Politics and Humanitarian Consequences
|Open seminar - registration required|
On 16 June 2008 at 10.00-11.30
at the Finnish Institute of International Affairs
In many current internal conflicts civilians are not just victims but often the very targets of those conflicts. What are the successes and failures of conflict prevention and conflict resolution? What is the resultant impact on the victims of conflicts? Humanitarian action aimed at protecting the victims and its links with political and military efforts in the midst of conflicts will be discussed in this seminar.
Mr. Søren Jessen-Petersen, Independent Diplomat
Prof. Raimo Väyrynen, Director, the Finnish Institute of International Affairs
Ongoing crises in Darfur, Burma and Kosovo have brought the plight of civilians and humanitarian intervention increasingly under the spotlight. But how can humanitarian intervention best serve those who need it the most? This FIIA seminar, with keynote speaker Søren Jessen-Petersen from the NGO Independent Diplomat, tackled the complex linkages between humanitarian conflicts and the wider political and military situation.
Jessen-Petersen was concerned over the fate of the victims of conflict. They, as well as much of Jessen-Petersen’s core argument, are the topic of his upcoming book (Flight and Freedom). In addition to being those who suffer the most, they are also those who are not properly represented in peace negotiations. He was also worried about the failure of conflict resolution and prevention institutions to adapt to new types of conflicts.
Above all, there is a “huge gap” between the conference rooms and the realities on the ground. Most contemporary conflicts are messy internal ones, and in these conflicts civilians are often the targets. No longer are conflicts clearly delineated by state borders but bypass borders with regional consequences: failed states, refugees, spreading conflicts. These conflicts also tend to become protracted, making a return to peace even more difficult. Often the final result tends to be polarization and permanent division. Jessen-Petersen adeptly drew and numerous and varying examples to highlight his point. The nature of conflicts has changed and this poses a serious threat.

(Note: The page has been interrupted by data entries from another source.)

(* ===== verification/Rt.v ===== *)
(** The real-time scheduling class: [kernel/sched/rt.c] without group scheduling, and
    its callers in [kernel/sched/core.c].

    A world is all tasks, run queues and root domains with the system-wide bandwidth
    limit.  The file models the priority arrays, the counters, the throttling with its
    period timer and the borrowing of runtime, preemption and round robin, the lists of
    pushable tasks (Plist), the search for a CPU of lower priority (Cpupri), push and
    pull migration with the chain of inter-processor interrupts, changes of priority,
    affinity and root domain, and the sysctls.

    A task, a CPU and a root domain are numbers, and every number names one.  The timer
    of the bandwidth limit (the subsystem of [kernel/time/hrtimer.c]) and the topology
    are the members of [RtPlatform]; nothing is assumed of the timer.  A call runs with
    the locks held: no other CPU acts when [double_lock_balance] drops a lock.  PELT
    signals, cpufreq notifications, statistics and reference counts do not touch this
    state. *)

From Stdlib Require Import ZArith Lia List.
From stdpp Require Import base list numbers option.
From S2P Require Import Prelude Plist Cpudl Cpupri Cbs Deadline.

Module Rt.
Import Cpudl(BW_SHIFT, dl_time_before).
Import Cbs(RUNTIME_INF, NSEC_PER_USEC).
Import Deadline(SCHED_RR, TASK_ON_RQ_QUEUED, TASK_ON_RQ_MIGRATING, DEQUEUE_SLEEP, DEQUEUE_SAVE,
  DEQUEUE_MOVE, DEQUEUE_NOCLOCK, ENQUEUE_WAKEUP, ENQUEUE_RESTORE, ENQUEUE_NOCLOCK, ENQUEUE_HEAD,
  ENQUEUE_REPLENISH, ENQUEUE_MIGRATED, EINVAL, has, dl_prio, dl_policy, rt_policy, __normal_prio).

(** The number of CPUs, the period timer ([hrtimer_active]; [hrtimer_forward_now] with
    [hrtimer_start_expires]), whether [double_lock_balance] drops the lock
    (CONFIG_PREEMPTION), the scheduler features, the capacities, the scheduling domains
    of a CPU from the innermost outwards (SD_WAKE_AFFINE and span), and the rotating
    choices of a CPU of a mask. *)
Class RtPlatform := mk_rt_platform {
  nr_cpu_ids : Z;
  timer : Type;
  hrtimer_active : timer -> bool;
  hrtimer_kick : timer -> timer;
  double_lock_balance : bool;
  RT_RUNTIME_SHARE : bool;
  RT_PUSH_IPI : bool;
  sched_asym_cpucap_active : bool;
  capacity_orig_of : Z -> Z;
  sched_domains : Z -> list (bool * Z);
  cpumask_any_and_distribute : Z -> Z -> Z;
  cpumask_any_distribute : Z -> Z;
  HZ : Z
}.

Section Class.
Context {pf : RtPlatform}.

Definition MAX_RT_PRIO : Z := 100.
Definition max_rt_runtime : Z := Z.shiftl 1 (64 - BW_SHIFT) - 1.
Definition RR_TIMESLICE : Z := 100 * HZ / 1000.
Definition RLIM_INFINITY : Z := U64_MAX.
Definition USEC_PER_SEC : Z := 1000000.

(** *** State *)

(** From the highest class downwards. *)
Inductive sched_class := stop_sched_class | dl_sched_class | rt_sched_class | fair_sched_class
  | idle_sched_class.

#[export] Instance sched_class_eq_dec : EqDecision sched_class.
Proof. solve_decision. Defined.

(** The fields of [struct task_struct] the class uses; [on_list] and [on_rt_rq] are the
    members [on_list] and [on_rq] of its [struct sched_rt_entity]. *)
Record task := mk_task {
  prio : Z;
  normal_prio : Z;
  policy : Z;
  class : sched_class;
  on_rq : Z;
  cpu : Z;
  on_cpu : bool;
  nr_cpus_allowed : Z;
  cpus_mask : Z;
  migration_disabled : bool;
  mdf_push : bool;
  need_resched : bool;
  pi_top_task : option Z;
  exec_start : Z;
  sum_exec_runtime : Z;
  uclamp_min : Z;
  uclamp_max : Z;
  time_slice : Z;
  timeout : Z;
  watchdog_stamp : Z;
  cputimer_nextevt : Z;
  on_list : bool;
  on_rt_rq : bool
}.

Inductive callback := PushRt | PullRt | OtherCallback (n : Z).

#[export] Instance callback_eq_dec : EqDecision callback.
Proof. solve_decision. Defined.

(** [struct rt_rq] with its [struct rt_prio_array]; the lists hold task numbers.  The
    members for the throttling are in [rq]. *)
Record rt_rq := mk_rt_rq {
  bitmap : Z;
  queue : list (list Z);
  rt_nr_running : Z;
  rr_nr_running : Z;
  highest_curr : Z;
  highest_next : Z;
  rt_nr_migratory : Z;
  rt_nr_total : Z;
  overloaded : bool;
  pushable_tasks : Plist.plist_head
}.

(** The members of [struct dl_rq] on which the stores of the deadline class to the index
    of priorities depend.  [stored_offline] records that the class has stored while the
    run queue was offline; no code reads it. *)
Record dl_rq := mk_dl_rq {
  dl_nr_running : Z;
  earliest_dl : Z;
  stored_offline : bool
}.

(** The fields of [struct rq] the class uses.  [stop_runnable] tells whether the stop class
    has a task; [push_work] is the argument of a queued [push_cpu_stop]. *)
Record rq := mk_rq {
  rt : rt_rq;
  rt_queued : bool;
  rt_throttled : bool;
  rt_time : Z;
  rt_runtime : Z;
  rd : Z;
  online : bool;
  clock_task : Z;
  curr : Z;
  idle : Z;
  nr_running : Z;
  stop_runnable : bool;
  dl : dl_rq;
  balance_callback : list callback;
  balance_push : bool;
  push_busy : bool;
  push_work : option Z
}.

(** [struct root_domain]; [rto_push_work] is the CPU the irq work is pending on. *)
Record root_domain := mk_rd {
  span : Z;
  rd_cpupri : Cpupri.cpupri;
  overload : bool;
  rto_mask : Z;
  rto_count : Z;
  rto_loop : Z;
  rto_cpu : Z;
  rto_loop_next : Z;
  rto_loop_start : Z;
  rto_push_work : option Z
}.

Unfortunately, institutions have not developed in pace. Despite pausing to announce that he was a strong supporter of the United Nations, Jessen-Petersen did not spare critique. The UN Security Council (UNSC) is in dire need of reform, Jessen-Petersen declared. Currently, the UNSC reflects the old distribution of power and a focus on inter-state wars. Recurrently the UNSC hides behind the notion of non-interference and state sovereignty, even though there are clear provisions for overriding them. He blamed the permanent members of the UNSC for being the primary obstacle for reform.
This failure by the UN to act has potentially devastating consequences. Jessen-Petersen cited Kosovo as an example. The failure by the UN to act led to NATO’s controversial intervention, which was described as “not legal, but legitimate.” Even after the intervention the UN failed to follow-through with its promises to Kosovo, again prompting NATO to act in its stead. This sort of behavior was highly damaging to the credibility of the UN. Jessen-Petersen argued that as long as the UNSC fails to act, it will become “increasingly irrelevant.”
His acid criticism continued with regional organizations. The African Union has proven unable to deal with Darfur; the Arab League is “completely irrelevant” in the Israel-Palestinian issue; ASEAN “absolutely unwilling and incapable” in dealing with Burma. The EU is different, Jessen-Peterson noted, as it has resources and powerful members, but unfortunately the EU is divided too. With regard to the EU, Jessen-Petersen was especially concerned about Kosovo. He found the “lack of resolve” of the EU “deeply regrettable.” The EU has a long way to go to become effective in providing humanitarian aid.
More so than providing humanitarian aid, Jessen-Petersen considers the key issue to be providing the political solution to the conflict. Humanitarian aid does not end conflicts, political action does. Mixing the two concepts does no-one any good. Politicizing humanitarian aid risks its impartiality and makes it a target. Too often “so-called humanitarian intervention” is used as a substitute for political action, prolonging the conflict. Humanitarian actors should be bold and demand impartiality.
Adapting institutions to new types of conflicts is the issue that most worries Jessen-Petersen. The costs of failure on civilians can be immense. However, there is some cause for optimism. Globalization has also led to improved communications and awareness, and in a way improved the ability to tackle these problems. Maybe a “lack of vision” is more to blame, than a lack of capabilities.
Chair Professor Raimo Väyrynen, Director of the FIIA, agreed with Jessen-Petersen’s key contention: conflicts are different today, this is hard to deal with and this requires different approaches – such as the notion of the responsibility to protect. Jessen-Petersen concurred, noting that it is sad that the “logic of war” has surpassed the “logic of peace,” and that this will remain so in many places until the ability to create peace has improved. He reiterated that political action is most important, and that military intervention should be the tool of final resort. The audience presented numerous questions varying from UNSC reform to feasibility of impartiality, but none questioned the basic premises of Jessen-Petersen’s argument.